**Supplied entries:**

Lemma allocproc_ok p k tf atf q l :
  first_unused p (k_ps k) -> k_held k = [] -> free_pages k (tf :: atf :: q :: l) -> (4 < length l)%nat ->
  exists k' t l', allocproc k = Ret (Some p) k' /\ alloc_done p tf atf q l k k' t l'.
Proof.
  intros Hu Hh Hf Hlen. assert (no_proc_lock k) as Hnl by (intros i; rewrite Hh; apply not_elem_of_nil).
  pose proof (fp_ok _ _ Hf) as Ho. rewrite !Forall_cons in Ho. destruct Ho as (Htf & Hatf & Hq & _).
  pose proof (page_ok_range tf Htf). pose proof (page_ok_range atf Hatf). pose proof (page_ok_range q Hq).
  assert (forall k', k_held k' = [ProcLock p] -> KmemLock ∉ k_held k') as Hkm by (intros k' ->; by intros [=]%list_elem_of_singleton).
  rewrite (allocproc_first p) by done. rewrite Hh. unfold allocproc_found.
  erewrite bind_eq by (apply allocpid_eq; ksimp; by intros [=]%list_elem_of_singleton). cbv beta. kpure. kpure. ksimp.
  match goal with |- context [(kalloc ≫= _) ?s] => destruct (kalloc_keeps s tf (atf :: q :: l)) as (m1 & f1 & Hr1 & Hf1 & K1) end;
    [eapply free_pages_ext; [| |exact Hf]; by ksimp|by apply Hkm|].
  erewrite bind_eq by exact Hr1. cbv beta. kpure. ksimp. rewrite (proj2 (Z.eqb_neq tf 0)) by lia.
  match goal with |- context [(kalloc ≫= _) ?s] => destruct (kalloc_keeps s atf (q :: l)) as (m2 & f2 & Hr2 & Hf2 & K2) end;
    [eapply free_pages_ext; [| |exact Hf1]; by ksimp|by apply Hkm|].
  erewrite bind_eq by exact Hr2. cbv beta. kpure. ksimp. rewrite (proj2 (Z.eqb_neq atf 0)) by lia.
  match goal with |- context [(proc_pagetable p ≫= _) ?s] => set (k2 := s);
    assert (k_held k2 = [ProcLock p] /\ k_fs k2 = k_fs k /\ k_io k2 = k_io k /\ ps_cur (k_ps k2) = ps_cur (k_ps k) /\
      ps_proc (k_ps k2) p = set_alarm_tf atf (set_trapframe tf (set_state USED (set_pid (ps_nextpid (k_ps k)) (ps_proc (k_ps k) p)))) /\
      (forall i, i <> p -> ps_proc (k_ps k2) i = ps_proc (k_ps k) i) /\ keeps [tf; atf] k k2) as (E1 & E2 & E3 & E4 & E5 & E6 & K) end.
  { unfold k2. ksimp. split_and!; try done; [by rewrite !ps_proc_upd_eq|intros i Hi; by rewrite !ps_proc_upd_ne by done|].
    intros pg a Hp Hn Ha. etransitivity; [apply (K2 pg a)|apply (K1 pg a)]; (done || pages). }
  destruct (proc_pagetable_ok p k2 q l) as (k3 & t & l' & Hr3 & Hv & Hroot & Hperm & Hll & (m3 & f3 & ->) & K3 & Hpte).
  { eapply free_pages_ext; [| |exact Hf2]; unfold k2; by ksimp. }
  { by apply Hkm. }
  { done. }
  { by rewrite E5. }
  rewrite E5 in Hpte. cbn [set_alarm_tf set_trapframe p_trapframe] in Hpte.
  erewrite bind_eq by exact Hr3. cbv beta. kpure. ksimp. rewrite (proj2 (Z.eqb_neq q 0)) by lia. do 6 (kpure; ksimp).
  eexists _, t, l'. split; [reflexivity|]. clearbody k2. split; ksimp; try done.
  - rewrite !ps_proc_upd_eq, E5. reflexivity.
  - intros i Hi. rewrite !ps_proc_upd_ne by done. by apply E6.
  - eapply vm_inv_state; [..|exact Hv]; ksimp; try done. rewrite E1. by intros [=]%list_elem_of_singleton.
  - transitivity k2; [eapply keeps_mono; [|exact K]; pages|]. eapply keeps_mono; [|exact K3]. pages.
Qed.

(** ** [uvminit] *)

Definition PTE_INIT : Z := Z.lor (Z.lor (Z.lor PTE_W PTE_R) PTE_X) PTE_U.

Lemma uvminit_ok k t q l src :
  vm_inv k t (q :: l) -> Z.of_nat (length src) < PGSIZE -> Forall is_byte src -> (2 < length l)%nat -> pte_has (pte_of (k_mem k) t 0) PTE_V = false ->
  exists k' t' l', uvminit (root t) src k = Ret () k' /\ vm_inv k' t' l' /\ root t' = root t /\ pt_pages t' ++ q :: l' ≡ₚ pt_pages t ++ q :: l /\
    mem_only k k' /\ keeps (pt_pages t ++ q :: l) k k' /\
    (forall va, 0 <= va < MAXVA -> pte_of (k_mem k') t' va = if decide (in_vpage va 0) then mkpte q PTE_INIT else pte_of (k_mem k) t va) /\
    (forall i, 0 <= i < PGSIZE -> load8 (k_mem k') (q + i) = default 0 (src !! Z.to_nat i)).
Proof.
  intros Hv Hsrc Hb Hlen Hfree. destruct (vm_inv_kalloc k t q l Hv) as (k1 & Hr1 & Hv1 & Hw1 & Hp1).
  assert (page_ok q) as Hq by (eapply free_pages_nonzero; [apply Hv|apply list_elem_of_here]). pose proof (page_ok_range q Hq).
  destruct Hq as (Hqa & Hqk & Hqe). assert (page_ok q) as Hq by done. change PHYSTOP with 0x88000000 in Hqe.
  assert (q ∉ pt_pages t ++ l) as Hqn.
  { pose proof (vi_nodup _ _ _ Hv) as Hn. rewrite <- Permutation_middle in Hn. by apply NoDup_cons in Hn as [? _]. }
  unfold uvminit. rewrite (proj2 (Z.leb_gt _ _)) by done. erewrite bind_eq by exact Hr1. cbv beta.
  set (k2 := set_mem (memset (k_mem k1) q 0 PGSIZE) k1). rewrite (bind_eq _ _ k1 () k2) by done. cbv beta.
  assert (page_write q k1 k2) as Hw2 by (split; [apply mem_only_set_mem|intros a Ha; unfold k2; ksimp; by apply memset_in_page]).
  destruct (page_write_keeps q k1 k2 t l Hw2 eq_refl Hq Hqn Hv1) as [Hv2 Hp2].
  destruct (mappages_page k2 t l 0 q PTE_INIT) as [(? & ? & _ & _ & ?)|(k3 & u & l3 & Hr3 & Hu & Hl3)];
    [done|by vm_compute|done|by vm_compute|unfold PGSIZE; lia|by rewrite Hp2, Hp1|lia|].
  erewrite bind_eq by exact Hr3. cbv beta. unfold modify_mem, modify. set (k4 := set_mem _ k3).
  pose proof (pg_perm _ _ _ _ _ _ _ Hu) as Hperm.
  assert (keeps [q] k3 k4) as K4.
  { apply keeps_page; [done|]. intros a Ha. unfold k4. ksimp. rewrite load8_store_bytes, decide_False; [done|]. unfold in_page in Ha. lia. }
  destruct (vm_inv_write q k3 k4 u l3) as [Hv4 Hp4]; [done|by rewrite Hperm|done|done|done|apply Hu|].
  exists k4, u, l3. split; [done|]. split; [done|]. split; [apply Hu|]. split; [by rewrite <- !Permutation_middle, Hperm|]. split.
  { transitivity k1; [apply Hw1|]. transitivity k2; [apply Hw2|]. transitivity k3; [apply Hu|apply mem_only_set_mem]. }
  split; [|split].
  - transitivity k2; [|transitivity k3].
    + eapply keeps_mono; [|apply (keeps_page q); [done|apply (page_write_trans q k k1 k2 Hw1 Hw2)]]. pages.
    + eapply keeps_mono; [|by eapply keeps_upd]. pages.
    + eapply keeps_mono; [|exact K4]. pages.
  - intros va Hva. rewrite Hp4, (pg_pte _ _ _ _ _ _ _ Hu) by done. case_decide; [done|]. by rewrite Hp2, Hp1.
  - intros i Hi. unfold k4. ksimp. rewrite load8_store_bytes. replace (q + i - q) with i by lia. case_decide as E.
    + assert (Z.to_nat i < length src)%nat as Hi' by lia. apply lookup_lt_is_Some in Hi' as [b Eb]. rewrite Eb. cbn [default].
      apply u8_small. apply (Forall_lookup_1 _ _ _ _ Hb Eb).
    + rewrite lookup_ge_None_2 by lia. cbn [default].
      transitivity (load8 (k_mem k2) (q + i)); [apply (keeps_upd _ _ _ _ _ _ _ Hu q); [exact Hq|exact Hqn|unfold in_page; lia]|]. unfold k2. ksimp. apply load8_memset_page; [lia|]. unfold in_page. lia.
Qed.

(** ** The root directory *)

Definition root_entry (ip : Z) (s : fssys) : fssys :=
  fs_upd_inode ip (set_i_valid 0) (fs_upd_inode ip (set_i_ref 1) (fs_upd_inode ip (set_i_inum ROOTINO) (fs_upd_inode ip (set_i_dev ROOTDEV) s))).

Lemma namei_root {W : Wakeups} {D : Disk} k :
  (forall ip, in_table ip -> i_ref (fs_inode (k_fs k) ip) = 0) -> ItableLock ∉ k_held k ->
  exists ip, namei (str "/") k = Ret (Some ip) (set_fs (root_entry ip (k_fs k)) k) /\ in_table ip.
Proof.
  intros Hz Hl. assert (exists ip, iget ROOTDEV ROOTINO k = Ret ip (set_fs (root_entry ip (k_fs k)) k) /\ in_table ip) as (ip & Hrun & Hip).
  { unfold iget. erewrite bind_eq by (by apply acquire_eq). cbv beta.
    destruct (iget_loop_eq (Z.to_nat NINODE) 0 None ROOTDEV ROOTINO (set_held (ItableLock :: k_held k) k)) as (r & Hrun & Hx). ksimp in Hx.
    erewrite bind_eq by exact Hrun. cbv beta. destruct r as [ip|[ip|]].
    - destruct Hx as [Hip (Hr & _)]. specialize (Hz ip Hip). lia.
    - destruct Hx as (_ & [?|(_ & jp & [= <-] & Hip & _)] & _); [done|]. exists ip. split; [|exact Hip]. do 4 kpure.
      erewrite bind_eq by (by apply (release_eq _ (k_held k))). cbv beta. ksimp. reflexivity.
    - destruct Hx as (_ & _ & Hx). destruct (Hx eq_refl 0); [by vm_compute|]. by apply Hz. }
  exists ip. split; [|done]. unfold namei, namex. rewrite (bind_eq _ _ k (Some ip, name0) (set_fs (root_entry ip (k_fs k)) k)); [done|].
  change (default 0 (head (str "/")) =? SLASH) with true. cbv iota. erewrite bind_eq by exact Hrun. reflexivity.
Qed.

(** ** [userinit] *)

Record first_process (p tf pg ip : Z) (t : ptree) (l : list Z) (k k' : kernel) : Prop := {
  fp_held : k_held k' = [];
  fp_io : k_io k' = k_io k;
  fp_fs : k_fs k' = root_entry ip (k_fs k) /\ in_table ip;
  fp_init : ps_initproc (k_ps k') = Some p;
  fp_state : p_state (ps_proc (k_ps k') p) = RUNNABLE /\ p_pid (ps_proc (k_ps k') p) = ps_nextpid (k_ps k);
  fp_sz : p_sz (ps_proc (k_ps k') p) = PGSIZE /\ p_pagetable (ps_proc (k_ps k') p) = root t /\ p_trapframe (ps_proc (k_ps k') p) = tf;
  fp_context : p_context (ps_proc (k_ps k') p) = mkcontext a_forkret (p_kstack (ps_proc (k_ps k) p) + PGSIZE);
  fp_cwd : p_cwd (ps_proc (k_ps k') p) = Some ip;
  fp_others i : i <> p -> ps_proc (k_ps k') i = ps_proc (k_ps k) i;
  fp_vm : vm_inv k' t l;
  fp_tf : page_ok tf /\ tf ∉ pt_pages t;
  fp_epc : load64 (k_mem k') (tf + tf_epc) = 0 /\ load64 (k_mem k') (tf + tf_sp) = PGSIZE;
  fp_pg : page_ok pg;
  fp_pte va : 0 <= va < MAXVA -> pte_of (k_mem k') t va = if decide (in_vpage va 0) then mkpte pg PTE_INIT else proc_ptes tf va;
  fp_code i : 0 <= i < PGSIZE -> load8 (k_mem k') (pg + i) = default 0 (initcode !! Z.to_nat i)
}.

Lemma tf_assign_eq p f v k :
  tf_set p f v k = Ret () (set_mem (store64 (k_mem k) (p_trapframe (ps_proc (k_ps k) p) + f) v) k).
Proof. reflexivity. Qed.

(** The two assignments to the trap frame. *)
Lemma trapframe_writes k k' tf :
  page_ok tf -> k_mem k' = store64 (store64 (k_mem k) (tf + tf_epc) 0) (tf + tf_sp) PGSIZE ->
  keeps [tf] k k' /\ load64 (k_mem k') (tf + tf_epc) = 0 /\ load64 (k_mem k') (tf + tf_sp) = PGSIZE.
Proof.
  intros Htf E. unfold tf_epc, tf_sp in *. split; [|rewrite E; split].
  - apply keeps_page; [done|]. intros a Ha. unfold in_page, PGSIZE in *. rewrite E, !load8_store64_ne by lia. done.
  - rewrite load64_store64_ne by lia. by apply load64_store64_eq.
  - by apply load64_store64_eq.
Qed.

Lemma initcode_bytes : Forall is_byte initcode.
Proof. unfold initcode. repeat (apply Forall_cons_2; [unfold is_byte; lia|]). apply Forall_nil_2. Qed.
--
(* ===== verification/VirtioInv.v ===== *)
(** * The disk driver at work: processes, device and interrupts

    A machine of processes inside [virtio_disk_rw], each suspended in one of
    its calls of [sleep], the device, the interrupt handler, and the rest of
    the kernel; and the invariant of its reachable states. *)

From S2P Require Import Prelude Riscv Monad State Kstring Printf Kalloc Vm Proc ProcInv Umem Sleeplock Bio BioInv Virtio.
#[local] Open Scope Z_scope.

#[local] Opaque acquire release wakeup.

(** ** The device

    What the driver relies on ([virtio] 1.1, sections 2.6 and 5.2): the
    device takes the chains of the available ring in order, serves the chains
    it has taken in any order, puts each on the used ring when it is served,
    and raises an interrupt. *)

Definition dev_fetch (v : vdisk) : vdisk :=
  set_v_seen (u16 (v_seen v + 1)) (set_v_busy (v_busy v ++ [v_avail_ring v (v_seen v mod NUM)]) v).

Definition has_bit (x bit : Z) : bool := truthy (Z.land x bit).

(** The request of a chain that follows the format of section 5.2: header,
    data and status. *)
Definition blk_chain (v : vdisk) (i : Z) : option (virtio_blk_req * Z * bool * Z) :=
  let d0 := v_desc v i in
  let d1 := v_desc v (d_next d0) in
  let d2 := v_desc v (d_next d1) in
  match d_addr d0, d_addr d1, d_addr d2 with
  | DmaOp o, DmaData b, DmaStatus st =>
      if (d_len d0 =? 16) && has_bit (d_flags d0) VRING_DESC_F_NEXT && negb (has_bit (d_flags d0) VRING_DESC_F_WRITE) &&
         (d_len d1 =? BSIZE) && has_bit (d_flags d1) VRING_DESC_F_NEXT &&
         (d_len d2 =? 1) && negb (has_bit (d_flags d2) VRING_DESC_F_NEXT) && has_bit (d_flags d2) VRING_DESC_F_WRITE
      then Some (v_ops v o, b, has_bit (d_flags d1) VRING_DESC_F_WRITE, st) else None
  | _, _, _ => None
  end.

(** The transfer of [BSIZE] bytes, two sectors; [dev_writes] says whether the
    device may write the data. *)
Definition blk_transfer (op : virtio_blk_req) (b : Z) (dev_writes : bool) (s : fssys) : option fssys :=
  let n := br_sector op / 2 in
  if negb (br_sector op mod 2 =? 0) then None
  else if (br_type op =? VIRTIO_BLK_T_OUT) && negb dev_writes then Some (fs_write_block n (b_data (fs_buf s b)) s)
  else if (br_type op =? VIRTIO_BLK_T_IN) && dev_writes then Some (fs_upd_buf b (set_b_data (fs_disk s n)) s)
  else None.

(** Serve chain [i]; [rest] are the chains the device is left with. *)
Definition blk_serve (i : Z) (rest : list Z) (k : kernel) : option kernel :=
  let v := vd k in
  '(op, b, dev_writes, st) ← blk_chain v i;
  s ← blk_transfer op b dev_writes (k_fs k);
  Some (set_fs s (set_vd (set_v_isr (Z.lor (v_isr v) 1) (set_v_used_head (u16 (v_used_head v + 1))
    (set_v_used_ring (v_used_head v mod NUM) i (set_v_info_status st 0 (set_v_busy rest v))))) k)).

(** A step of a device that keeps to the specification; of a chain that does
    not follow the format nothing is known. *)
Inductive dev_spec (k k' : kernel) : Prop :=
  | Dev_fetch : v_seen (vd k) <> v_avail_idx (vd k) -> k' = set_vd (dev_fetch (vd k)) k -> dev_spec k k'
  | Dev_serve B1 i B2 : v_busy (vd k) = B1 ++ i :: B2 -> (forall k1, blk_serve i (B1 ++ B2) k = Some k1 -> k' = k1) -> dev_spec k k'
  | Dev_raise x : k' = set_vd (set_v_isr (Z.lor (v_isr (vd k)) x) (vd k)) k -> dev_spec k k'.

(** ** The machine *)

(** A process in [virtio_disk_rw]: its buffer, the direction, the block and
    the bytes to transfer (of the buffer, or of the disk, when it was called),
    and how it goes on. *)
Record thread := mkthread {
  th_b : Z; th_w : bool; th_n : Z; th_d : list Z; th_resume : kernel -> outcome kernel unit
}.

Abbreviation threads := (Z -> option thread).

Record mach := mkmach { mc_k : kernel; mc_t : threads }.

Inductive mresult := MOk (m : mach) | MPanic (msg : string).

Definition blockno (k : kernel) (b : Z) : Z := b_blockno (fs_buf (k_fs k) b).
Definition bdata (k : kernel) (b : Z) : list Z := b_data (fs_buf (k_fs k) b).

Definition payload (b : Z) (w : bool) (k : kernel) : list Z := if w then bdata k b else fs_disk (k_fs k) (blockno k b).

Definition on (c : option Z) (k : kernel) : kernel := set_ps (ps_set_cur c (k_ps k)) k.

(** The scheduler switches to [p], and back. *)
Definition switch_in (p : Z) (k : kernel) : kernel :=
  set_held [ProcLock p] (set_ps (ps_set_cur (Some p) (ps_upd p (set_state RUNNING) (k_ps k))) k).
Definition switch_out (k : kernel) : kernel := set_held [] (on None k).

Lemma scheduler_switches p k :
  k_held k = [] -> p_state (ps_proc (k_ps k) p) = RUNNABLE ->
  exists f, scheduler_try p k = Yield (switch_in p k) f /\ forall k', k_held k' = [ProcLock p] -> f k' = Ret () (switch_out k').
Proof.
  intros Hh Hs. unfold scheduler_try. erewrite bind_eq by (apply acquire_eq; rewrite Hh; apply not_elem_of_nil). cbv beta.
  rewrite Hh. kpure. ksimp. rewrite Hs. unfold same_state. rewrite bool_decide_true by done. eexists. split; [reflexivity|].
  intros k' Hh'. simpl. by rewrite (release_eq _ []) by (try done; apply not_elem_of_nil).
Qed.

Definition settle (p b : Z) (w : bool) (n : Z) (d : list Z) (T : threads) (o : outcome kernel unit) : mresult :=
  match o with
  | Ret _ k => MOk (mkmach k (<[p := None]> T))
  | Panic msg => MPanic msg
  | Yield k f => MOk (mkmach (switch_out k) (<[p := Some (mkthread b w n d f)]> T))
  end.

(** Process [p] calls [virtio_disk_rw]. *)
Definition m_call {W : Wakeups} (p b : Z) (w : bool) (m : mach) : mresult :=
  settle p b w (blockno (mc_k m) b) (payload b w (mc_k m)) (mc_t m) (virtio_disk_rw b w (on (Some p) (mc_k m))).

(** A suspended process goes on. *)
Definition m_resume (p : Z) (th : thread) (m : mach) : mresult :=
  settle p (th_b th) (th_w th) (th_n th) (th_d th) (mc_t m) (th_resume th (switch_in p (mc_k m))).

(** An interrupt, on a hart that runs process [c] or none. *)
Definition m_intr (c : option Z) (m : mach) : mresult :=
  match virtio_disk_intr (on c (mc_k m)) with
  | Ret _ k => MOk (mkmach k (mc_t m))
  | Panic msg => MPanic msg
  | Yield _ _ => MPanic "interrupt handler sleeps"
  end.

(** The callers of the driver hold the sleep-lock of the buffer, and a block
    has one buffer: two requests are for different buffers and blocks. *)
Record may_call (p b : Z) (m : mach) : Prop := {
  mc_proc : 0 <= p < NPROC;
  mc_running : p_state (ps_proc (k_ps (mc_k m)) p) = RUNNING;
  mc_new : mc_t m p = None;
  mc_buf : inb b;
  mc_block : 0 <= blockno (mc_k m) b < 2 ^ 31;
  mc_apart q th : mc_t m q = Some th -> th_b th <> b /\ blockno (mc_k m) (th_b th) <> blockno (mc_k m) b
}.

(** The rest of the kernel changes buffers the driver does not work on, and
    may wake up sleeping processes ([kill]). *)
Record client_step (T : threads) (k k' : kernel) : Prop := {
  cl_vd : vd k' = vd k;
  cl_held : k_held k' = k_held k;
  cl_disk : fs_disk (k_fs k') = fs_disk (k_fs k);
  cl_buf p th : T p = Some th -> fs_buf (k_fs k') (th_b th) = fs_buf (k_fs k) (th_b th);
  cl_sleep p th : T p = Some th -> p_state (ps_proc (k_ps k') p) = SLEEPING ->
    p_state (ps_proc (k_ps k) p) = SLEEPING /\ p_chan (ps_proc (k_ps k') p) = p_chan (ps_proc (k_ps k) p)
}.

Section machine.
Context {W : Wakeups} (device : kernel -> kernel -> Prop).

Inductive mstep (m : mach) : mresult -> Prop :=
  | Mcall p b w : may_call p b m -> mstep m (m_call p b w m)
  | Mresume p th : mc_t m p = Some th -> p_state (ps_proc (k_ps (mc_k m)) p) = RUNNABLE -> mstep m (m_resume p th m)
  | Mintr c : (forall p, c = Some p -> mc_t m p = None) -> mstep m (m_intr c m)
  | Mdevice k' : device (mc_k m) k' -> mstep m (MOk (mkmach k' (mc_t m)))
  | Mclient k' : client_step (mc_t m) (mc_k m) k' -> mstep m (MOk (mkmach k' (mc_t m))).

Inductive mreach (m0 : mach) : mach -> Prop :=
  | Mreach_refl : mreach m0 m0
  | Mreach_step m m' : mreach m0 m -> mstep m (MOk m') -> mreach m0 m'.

**Your assignment:**
Go through the data and show every line where "Hlen" occurs.

**Solution to this problem:**
  intros Hu Hh Hf Hlen. assert (no_proc_lock k) as Hnl by (intros i; rewrite Hh; apply not_elem_of_nil).
  intros Hv Hsrc Hb Hlen Hfree. destruct (vm_inv_kalloc k t q l Hv) as (k1 & Hr1 & Hv1 & Hw1 & Hp1).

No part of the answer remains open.